The Williamses were all at home; and a right gay set of young people they were: then there were their father and mother, and Mrs. Williams’ brother, old Colonel Morgan, who was always ready for a frolic, and the two Miss Dundasses, from Richmond. They had a very gay call. The two Miss Stanwoods flirted desperately with the old colonel, and the two Miss Dundasses beat him about the room with bouquets of bright flowers; and there was such laughing, till the tears ran, with old Mr. Williams, and such gentle and sympathizing laughter among the old ladies, and such heartfelt fun among all, that it was with some effort the Stanwoods at last left the resounding parlor for the silent carriage.
Silent it became as soon as the doors were closed, and the soft, crackling sound of the wheels brought the old associations of painful thought and anxious expectation.
At last Madam Stanwood spoke: but the words seemed rather the repetition of a record than the expression of thought.
“Saturday, the 20th of May, 1780.”
The girls listened eagerly, but no further sound escaped her. The faint color came and went on her faded cheek, her eyes closed, and the spirit within seemed unable to utter its mournful remembrances.
“I thought I could tell you,” she said at last, “but it will not come to my tongue—and perhaps it is best so—for why should your young hearts be baptized with sorrow before their time? And besides, all, every thing within and without is so different now. I scarcely recognize myself as I look back to that day. The dark day. You have heard of it, and the reason of it—but in those times we were not given to philosophizing. Yes, all is so changed. The skies I played under are no longer the same. They bent over a young, hopeful heart then, so blue, so clear—now they still bend over me, but they promise rest to the weary soul, and they speak soothingly of a better land.

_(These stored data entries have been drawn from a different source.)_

(* ===== verification/OidSpec.v ===== *)
(** * BoringSSL: the text and the encoding of an object identifier

    Both are functions of the list of components; the parser of components
    accepts exactly the decimal numbers without leading zeros. *)
From S2P Require Import Prelude CBuf CMem CProc Cbs CbsSpec Cbb CbbSpec CbbOps DerInt CbbDoc CbbKeep Oid.

#[local] Ltac Zify.zify_post_hook ::= Z.to_euclidean_division_equations.

(** ** Decimal numbers *)

Lemma decimal_digits_fuel f g v :
  0 <= v < 10 ^ Z.of_nat (S f) -> v < 10 ^ Z.of_nat (S g) -> decimal_digits f v = decimal_digits g v.
Proof.
  revert g v. induction f as [|f IH]; intros g v Hf Hg.
  - change (10 ^ Z.of_nat 1) with 10 in Hf. destruct g as [|g]; [done|]. cbn [decimal_digits].
    by rewrite (proj2 (Z.ltb_lt v 10)) by lia.
  - rewrite Nat2Z.inj_succ, Z.pow_succ_r in Hf by lia. cbn [decimal_digits].
    destruct g as [|g]; [change (10 ^ Z.of_nat 1) with 10 in Hg; cbn [decimal_digits]; by rewrite (proj2 (Z.ltb_lt v 10)) by lia|].
    rewrite (Nat2Z.inj_succ (S g)), Z.pow_succ_r in Hg by lia. cbn [decimal_digits].
    destruct (v <? 10); [done|]. f_equal. apply IH; lia.
Qed.

Lemma decimal_digits_S f v :
  decimal_digits (S f) v = (if v <? 10 then [] else decimal_digits f (v / 10)) ++ [48 + v mod 10].
Proof. done. Qed.

Lemma decimal_text_step v :
  0 <= v < 2 ^ 64 -> decimal_text v = if v <? 10 then [48 + v] else decimal_text (v / 10) ++ [48 + v mod 10].
Proof.
  intros Hv. unfold decimal_text. rewrite (decimal_digits_S 18 v).
  destruct (v <? 10) eqn:E; [cbn [app]; do 2 f_equal; lia|].
  rewrite (decimal_digits_fuel 18 19); [done| |]; change (10 ^ Z.of_nat 19) with 10000000000000000000;
    change (10 ^ Z.of_nat 20) with 100000000000000000000; lia.
Qed.

Definition u64_dec (v : Z) : Prop := 0 <= v < 2 ^ 64.

Lemma decimal_text_nonempty v : decimal_text v <> [].
Proof. unfold decimal_text. rewrite (decimal_digits_S 18 v). by destruct (_ ++ _) eqn:E; [apply app_eq_nil in E as []|]. Qed.

Lemma decimal_text_bytes v : bytes (decimal_text v).
Proof.
  unfold decimal_text. generalize 19%nat as f. intros f. revert v.
  induction f as [|f IH]; intros v; cbn [decimal_digits]; apply Forall_app; (split; [|constructor; [unfold in_u; lia|done]]).
  - done.
  - by case_match.
Qed.

(** ** The parser *)

(** One round of the loop. *)
Lemma dotted_round fuel out seen u cbs :
  in_u 8 u -> u64_dec out ->
  dotted_loop (S fuel) out seen (u :: cbs) =
  if (u =? 46) && (0 <? CBS_len cbs) then (if seen then Done out cbs else Bad cbs)
  else if (u <? 48) || (57 <? u) || (seen && (out =? 0)) || (2 ^ 64 - 1 <? out * 10 + (u - 48)) then Bad cbs
  else dotted_loop fuel (out * 10 + (u - 48)) true cbs.
Proof.
  intros Hu Ho. unfold in_u in Hu. unfold u64_dec in Ho. cbn [dotted_loop]. rewrite get_u8_eq.
  destruct ((u =? 46) && (0 <? CBS_len cbs)); [done|]. unfold UINT64_MAX.
  destruct ((u <? 48) || (57 <? u)) eqn:E1; cbn [orb]; [done|].
  destruct (seen && (out =? 0)) eqn:E2; cbn [orb]; [done|].
  destruct ((2 ^ 64 - 1) / 10 <? out) eqn:E3; cbn [orb].
  - by rewrite (proj2 (Z.ltb_lt (2 ^ 64 - 1) _)) by lia.
  - rewrite (wrapu_id 64 (out * 10)) by (unfold in_u; lia).
    destruct (2 ^ 64 - 1 - (u - 48) <? out * 10) eqn:E4.
    + by rewrite (proj2 (Z.ltb_lt (2 ^ 64 - 1) _)) by lia.
    + rewrite (proj2 (Z.ltb_ge (2 ^ 64 - 1) _)) by lia. by rewrite wrapu_id by (unfold in_u; lia).
Qed.

(** What the loop returns at the end of a component. *)
Definition ends (v : Z) (tail rest : list Z) : Prop :=
  (tail = [] /\ rest = []) \/ (tail = 46 :: rest /\ rest <> []).

Lemma dotted_sound fuel out seen cbs :
  bytes cbs -> u64_dec out -> (length cbs < fuel)%nat -> (seen = false -> out = 0) ->
  (exists rest, dotted_loop fuel out seen cbs = Bad rest) \/
  exists v c tail rest, dotted_loop fuel out seen cbs = Done v rest /\ u64_dec v /\ cbs = c ++ tail /\
    (if seen then decimal_text out else []) ++ c = decimal_text v /\ ends v tail rest.
Proof.
  intros Hb. revert fuel out seen. induction Hb as [|u cbs Hu Hcbs IH]; intros fuel out seen Ho Hf Hs;
    (destruct fuel as [|fuel]; [lia|]).
  - cbn [dotted_loop]. rewrite get_u8_eq. destruct seen; [right|left; by eexists].
    exists out, [], [], []. split_and!; [done..|by rewrite app_nil_r|by left].
  - cbn [length] in Hf. rewrite dotted_round by done. unfold in_u in Hu.
    destruct ((u =? 46) && (0 <? CBS_len cbs)) eqn:E1.
    + destruct seen; [right|left; by eexists]. exists out, [], (u :: cbs), cbs.
      split_and!; [done..|by rewrite app_nil_r|]. right. split; [f_equal; lia|].
      intros ->. by rewrite andb_false_r in E1.
    + destruct (_ || _) eqn:E2; [left; by eexists|]. unfold u64_dec in *.
      destruct (IH fuel (out * 10 + (u - 48)) true) as [[rest E]|(v & c & tail & rest & E & Hv & -> & Hc & He)];
        [lia|lia|done|left; by eexists|].
      right. exists v, (u :: c), tail, rest. split_and!; [done|lia|lia|done| |done]. rewrite <- Hc.
      rewrite (decimal_text_step (out * 10 + (u - 48))) by lia. destruct seen.
      * rewrite (proj2 (Z.ltb_ge _ 10)) by lia. rewrite Z.div_add_l, Z.div_small, Z.add_0_r by lia.
        rewrite <- app_assoc. cbn [app]. do 2 f_equal. lia.
      * rewrite Hs by done. rewrite (proj2 (Z.ltb_lt _ 10)) by lia. cbn [app]. f_equal. lia.
Qed.

Lemma dotted_digits n fuel v tail :
  u64_dec v -> v < 10 ^ Z.of_nat (S n) -> (length (decimal_text v) <= fuel)%nat ->
  dotted_loop fuel 0 false (decimal_text v ++ tail) = dotted_loop (fuel - length (decimal_text v)) v true tail.
Proof.
  revert v tail. induction n as [|n IH]; intros v tail Hv Hn Hf; unfold u64_dec in *; rewrite decimal_text_step in * by lia.
  - change (10 ^ Z.of_nat 1) with 10 in Hn. rewrite (proj2 (Z.ltb_lt v 10)) in * by lia. cbn [app length] in *.
    destruct fuel as [|fuel]; [lia|]. rewrite dotted_round by (unfold in_u, u64_dec; lia).
    rewrite (proj2 (Z.eqb_neq (48 + v) 46)) by lia. cbn [andb orb].
    destruct (_ || _) eqn:E; [lia|]. f_equal; lia.
  - rewrite Nat2Z.inj_succ, Z.pow_succ_r in Hn by lia. destruct (v <? 10) eqn:E10.
    + cbn [app length] in *. destruct fuel as [|fuel]; [lia|]. rewrite dotted_round by (unfold in_u, u64_dec; lia).
      rewrite (proj2 (Z.eqb_neq (48 + v) 46)) by lia. cbn [andb orb].
      destruct (_ || _) eqn:E; [lia|]. f_equal; lia.
    + rewrite length_app in *. cbn [length] in *. rewrite <- app_assoc. cbn [app]. rewrite IH by lia.
      set (k := length (decimal_text (v / 10))) in *. replace (fuel - k)%nat with (S (fuel - (k + 1))) by lia.
      rewrite dotted_round by (unfold in_u, u64_dec; lia). rewrite (proj2 (Z.eqb_neq (48 + v mod 10) 46)) by lia.
      cbn [andb orb]. destruct (_ || _) eqn:E; [lia|]. f_equal; lia.
Qed.

(** ** Lists of components *)

Fixpoint join (vs : list Z) : list Z :=
  match vs with
  | [] => []
  | [v] => decimal_text v
  | v :: vs' => decimal_text v ++ 46 :: join vs'
  end.

Lemma join_nil vs : join vs = [] -> vs = [].
Proof.
  destruct vs as [|v [|v' vs]]; cbn [join]; [done|by intros ?%decimal_text_nonempty|].
  by intros [? ?]%app_eq_nil.
Qed.

Lemma join_bytes vs : bytes (join vs).
Proof.
  induction vs as [|v [|v' vs] IH]; cbn [join]; [done|apply decimal_text_bytes|].
  apply Forall_app. split; [apply decimal_text_bytes|]. constructor; [by unfold in_u|done].
Qed.

Lemma join_ends v vs : exists tail, join (v :: vs) = decimal_text v ++ tail /\ ends v tail (join vs).
Proof.
  destruct vs as [|v' vs].
  - exists []. rewrite app_nil_r. split; [done|by left].
  - exists (46 :: join (v' :: vs)). split; [done|]. right. split; [done|]. by intros H%join_nil.
Qed.

Lemma parse_join v vs : u64_dec v -> parse_dotted_decimal (join (v :: vs)) = Done v (join vs).
Proof.
  intros Hv. destruct (join_ends v vs) as (tail & -> & He).
  unfold parse_dotted_decimal, mbind, proc_bind, current.
  rewrite (dotted_digits 19) by
    (done || (rewrite length_app; lia) || (change (10 ^ Z.of_nat 20) with 100000000000000000000; unfold u64_dec in Hv; lia)).
  rewrite length_app. set (k := length (decimal_text v)).
  replace (S (k + length tail) - k)%nat with (S (length tail)) by lia.
  destruct He as [[-> E]|[-> Hne]].
  - cbn [dotted_loop]. rewrite get_u8_eq. by rewrite E.
  - rewrite dotted_round by (done || by unfold in_u). change (46 =? 46) with true. cbn [andb].
    rewrite (proj2 (Z.ltb_lt 0 _)); [done|]. unfold CBS_len. destruct (join vs); [done|]. cbn [length]. lia.
Qed.

Lemma parse_cases cbs :
  bytes cbs ->
  ((exists rest, parse_dotted_decimal cbs = Bad rest) /\ forall v vs, u64_dec v -> cbs <> join (v :: vs)) \/
  exists v rest, u64_dec v /\ parse_dotted_decimal cbs = Done v rest /\ bytes rest /\
    (length rest < length cbs)%nat /\ (forall vs, rest = join vs -> cbs = join (v :: vs)) /\
    (forall v' vs, u64_dec v' -> cbs = join (v' :: vs) -> v' = v /\ rest = join vs).
Proof.
  intros Hb. destruct (dotted_sound (S (length cbs)) 0 false cbs) as [[rest E]|(v & c & tail & rest & E & Hv & -> & Hc & He)];
    [done|by unfold u64_dec|lia|done| |].
  - left. split; [by exists rest|]. intros v vs Hv ->. pose proof (parse_join v vs Hv) as E'.
    unfold parse_dotted_decimal, mbind, proc_bind, current in E'. congruence.
  - right. exists v, rest. cbn [app] in Hc. subst c.
    assert (parse_dotted_decimal (decimal_text v ++ tail) = Done v rest) as Ep by exact E.
    pose proof (decimal_text_nonempty v) as Hne.
    split_and!; [done|done| | | |].
    + apply Forall_app in Hb as [_ Hb]. destruct He as [[-> ->]|[-> _]]; [done|]. by apply Forall_cons in Hb as [_ Hb].
    + rewrite length_app. destruct (decimal_text v); [done|]. cbn [length].
      destruct He as [[-> ->]|[-> _]]; cbn [length]; lia.
    + intros vs ->. destruct He as [[-> Hr]|[-> Hr]].
      * apply join_nil in Hr as ->. by rewrite app_nil_r.
      * destruct vs; [done|]. done.
    + intros v' vs Hv' Heq. rewrite Heq, parse_join in Ep by done. by injection Ep as <- <-.
Qed.

(** ** From the text *)

(** What an OBJECT IDENTIFIER allows, within 64 bits. *)
Definition oid_ok (x y : Z) (vs : list Z) : Prop :=
  0 <= x <= 2 /\ 0 <= y <= 2 ^ 64 - 1 - 80 /\ (x < 2 -> y <= 39) /\ Forall u64_dec vs.

(** The contents octets. *)
Definition arcs (vs : list Z) : list Z := concat (base128 <$> vs).
Definition oid_body (x y : Z) (vs : list Z) : list Z := base128 (40 * x + y) ++ arcs vs.

Lemma arcs_cons v vs : arcs (v :: vs) = base128 v ++ arcs vs.
Proof. done. Qed.

Section FromText.
Context (realloc_ok : Z -> bool) (resizable : bool) (limit : Z).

“The brook behind my father’s house, in which my bared feet daily waded, turns the wheel of a factory; the trees that shaded our log cabin are metamorphosed into three-story houses; the country has turned into a town—and not more has the form changed than the spirit. The minds of men, trained and inured to suffering, patient, sturdy, vigorous, watchful—those were men, indeed!”
Madam Stanwood’s face, usually so benignly thoughtful, lighted up as she spoke, and she looked at the eager faces of her granddaughters with a smile. The most painful part, the beginning, had been surmounted, and she went on, less however to them than to herself.